What happened for me was that the results that I used to try to “drive” began to happen without the stress and exertion that had characterized my previous efforts. I focused on being a vigilant observer and listener. I learned that the volume and velocity of high quality results increased when I acted as a catalyst instead of being the one trying to do everything myself. I began to partner with my teams instead of being their boss. I stopped trying to have all of the answers and instead made very sure that I was asking the right questions. And you know what else happened? I slept better, worried less, got promoted more often, laughed more and enjoyed my work more than I ever dreamed I could.
From Ordinary to Extraordinary
The ability to manage is critical for achieving goals, no question. But the difference between ordinary enterprises and the extraordinary ones is when they are managed by leaders. We have to focus on developing both in our leaders.
Here is how you can tell which you are developing: Management skills are developed from the outside in: strategic planning, product road maps, budgets. Leadership skills are developed from the inside out: empathy, self-awareness, communication skills, inspiring others.
Learn to integrate management and leadership seamlessly and you will have found the Tao of Leadership and you will joyfully watch as your teams deliver extraordinary results.
Sheila Madden is the CEO of Madden Coaching & Consulting where she coaches and consults with leaders of high growth companies, individuals wanting to live an extraordinary life and young professionals who are ready to launch their careers with competence, confidence and character.
2013 Copyright Madden Coaching & Consulting. All Rights Reserved.
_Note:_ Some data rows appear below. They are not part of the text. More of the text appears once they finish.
Section Checks.
Context `{UnicodeData}.
Variable now : datetime.

Lemma check_date_of_birth_valid data d c st :
  data !! "dateOfBirth" = Some (VStr d) →
  validate_date_format (VStr d) = Ok true →
  validate_date_of_birth now (VStr d) = Ok true →
  check_date_of_birth now data c st = (Ok (c + 0.1)%float, st).
Proof.
  intros E Hfmt Hdob. unfold check_date_of_birth. rewrite E.
  change (default (VStr []) (Some (VStr d))) with (VStr d).
  assert (truthy (Some (VStr d)) = true) as ->.
  { destruct d; [|done]. by rewrite validate_date_format_empty in Hfmt. }
  unfold_M. by rewrite Hfmt, Hdob.
Qed.

End Checks.

Section ScenarioA.
Variable now : datetime.

(** C1, as the code has it (with the rows [arabic_rows]): the parser returns
    the ID number and the two dates of scenario A, and no name.  On the dictionary the scenario
    expects, at a time from the date of birth on and before the expiry date,
    the validator answers as the scenario says, with the confidence the
    float sum [0.4 + 0.2 + 0.1 + 0.2]; on the dictionary that is extracted
    the name is missing, and its weight with it. *)
Theorem scenario_A_outcome :
  datetime_ltb now born = false →
  datetime_ltb now expires = true →
  extract scenario_A front = scenario_A_extracted
  ∧ validate_emirates_id now scenario_A_expected front =
      {| isValid := true; isEmiratesID := true;
         confidence := (0.4 + 0.2 + 0.1 + 0.2)%float;
         errors := []; warnings := [] |}
  ∧ validate_emirates_id now scenario_A_extracted front =
      {| isValid := true; isEmiratesID := true;
         confidence := (0.4 + 0.1 + 0.2)%float;
         errors := []; warnings := [u "Name not found"] |}.
Proof.
  intros Hborn Hexp.
  assert (Hd : validate_date_of_birth now (VStr (u "15/01/1990")) = Ok true).
  { unfold validate_date_of_birth.
    assert (parse_date (VStr (u "15/01/1990")) = Ok (Some born)) as ->
      by (vm_compute; reflexivity).
    by rewrite Hborn. }
  assert (He : validate_expiry_date now (VStr (u "31/12/2030")) = Ok true).
  { unfold validate_expiry_date.
    assert (parse_date (VStr (u "31/12/2030")) = Ok (Some expires)) as ->
      by (vm_compute; reflexivity).
    by rewrite Hexp. }
  assert (Hfd : validate_date_format (VStr (u "15/01/1990")) = Ok true)
    by (vm_compute; reflexivity).
  assert (Hfe : validate_date_format (VStr (u "31/12/2030")) = Ok true)
    by (vm_compute; reflexivity).
  split; [vm_compute; reflexivity |].
  split.
  - unfold validate_emirates_id, validate_side. fold front no_lists.
    assert (str_eqb front front = true) as -> by done.
    rewrite front_side_run.
    assert (check_id_number scenario_A_expected 0 no_lists
            = (Ok (0.4%float, true), no_lists)) as ->
      by (vm_compute; reflexivity).
    assert (check_name scenario_A_expected 0.4 no_lists
            = (Ok (0.4 + 0.2)%float, no_lists)) as ->
      by (vm_compute; reflexivity).
    rewrite (check_date_of_birth_valid _ _ (u "15/01/1990")) by done.
    rewrite (check_expiry_date_valid _ _ (u "31/12/2030")) by done.
    vm_compute. reflexivity.
  - unfold validate_emirates_id, validate_side. fold front no_lists.
    assert (str_eqb front front = true) as -> by done.
    rewrite front_side_run.
    assert (check_id_number scenario_A_extracted 0 no_lists
            = (Ok (0.4%float, true), no_lists)) as ->
      by (vm_compute; reflexivity).
    assert (check_name scenario_A_extracted 0.4 no_lists
            = (Ok 0.4%float,
               {| st_errors := []; st_warnings := [u "Name not found"] |}))
      as -> by (vm_compute; reflexivity).
    rewrite (check_date_of_birth_valid _ _ (u "15/01/1990")) by done.
    rewrite (check_expiry_date_valid _ _ (u "31/12/2030")) by done.
    vm_compute. reflexivity.
Qed.

End ScenarioA.

(** C1 at the clock [nov_2026]. *)
Lemma scenario_A_outcome_witness :
  datetime_ltb nov_2026 born = false
  ∧ datetime_ltb nov_2026 expires = true
  ∧ extract scenario_A front = scenario_A_extracted
  ∧ confidence (validate_emirates_id nov_2026 scenario_A_expected front)
    = (0.4 + 0.2 + 0.1 + 0.2)%float.
Proof.
  assert (H1 : datetime_ltb nov_2026 born = false) by reflexivity.
  assert (H2 : datetime_ltb nov_2026 expires = true) by reflexivity.
  destruct (scenario_A_outcome nov_2026 H1 H2) as (P1 & P2 & _).
  split; [exact H1 |]. split; [exact H2 |]. split; [exact P1 |].
  by rewrite P2.
Defined.

(** The float sum of the scenario is the float next above 0.9, and is shown
    as 0.90. *)
Example scenario_A_confidence :
  (0.4 + 0.2 + 0.1 + 0.2 =? 0.9000000000000001)%float = true
  ∧ (0.9 <? 0.4 + 0.2 + 0.1 + 0.2)%float = true
  ∧ format_2f (0.4 + 0.2 + 0.1 + 0.2) = u "0.90".
Proof. by vm_compute. Qed.

(** * A single date *)

(** C3, the code at this text: the date is found once, at offset 32; the 20
    characters before and after that offset hold no expiry keyword (they hold
    [birth]); [_parse_front_side] looks for the keyword in the whole text and
    stores the date as the expiry date, where [extract_dates], which reads
    the window, stores it as the date of birth. *)
Theorem single_date_is_read_without_window :
  findall false date_pattern card_without_expiry = [u "15/01/1990"]
  ∧ find (lower card_without_expiry) (u "15/01/1990") = 32%Z
  ∧ slice (lower card_without_expiry) (32 - 20) (32 + 20)
    = u "mith date of birth: 15/01/1990 nationali"
  ∧ contains (u "exp")
      (slice (lower card_without_expiry) (32 - 20) (32 + 20)) = false
  ∧ contains (u "exp") (lower card_without_expiry) = true
  ∧ extract card_without_expiry front !! "expiryDate"
    = Some (VStr (u "15/01/1990"))
  ∧ extract card_without_expiry front !! "dateOfBirth" = None
  ∧ extract_dates card_without_expiry = {[ "dateOfBirth" := u "15/01/1990" ]}.
Proof. split_and!; vm_compute; reflexivity. Qed.

(** * No date *)

Section NoDate.
Context `{UnicodeData}.
Variable now : datetime.

(** Every value the front-side parser stores is a string. *)
Lemma front_side_all_strings raw_text :
  all_strings (_parse_front_side raw_text).
Proof.
  assert (Hins : ∀ k s (d : gmap string pyval),
            all_strings d → all_strings (<[k := VStr s]> d)).
  { intros k s d Hd. by apply map_Forall_insert_2. }
  unfold _parse_front_side. cbv zeta.
  unfold parse_issue_date. case_match; [apply Hins |];
  (unfold parse_gender; repeat case_match; [apply Hins | apply Hins |]);
  (unfold parse_nationality; case_match; [apply Hins |]);
  (unfold parse_arabic_name; repeat case_match; [apply Hins | |]);
  (unfold parse_name; case_match; [apply Hins |]);
  (unfold parse_dates; repeat case_match; repeat apply Hins);
  (unfold parse_id_number; case_match; [apply Hins |]);
  apply map_Forall_empty.
Qed.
Reblogged this on Leadership Musings of a Skeptical Positivist and commented:
As much as there is a focus in modern media around the differences between leadership and management, it’s always good to revisit first what we understand to be this critical difference, and second, our approaches to developing the individuals (including ourselves) who find themselves in leadership roles. Sheila Madden’s post is a great reminder of this, and while all leaders don’t need to be developed in the same ways or along the same skills/traits/topics, I’d encourage you to read through the article. Thanks for posting this, Sheila!
Hi Trevor,
Thanks so much for your thoughtful comments and for the reblog!Look forward to following you and your work.
You are most welcome, Sheila! Looking forward to sharing thoughts and perspectives!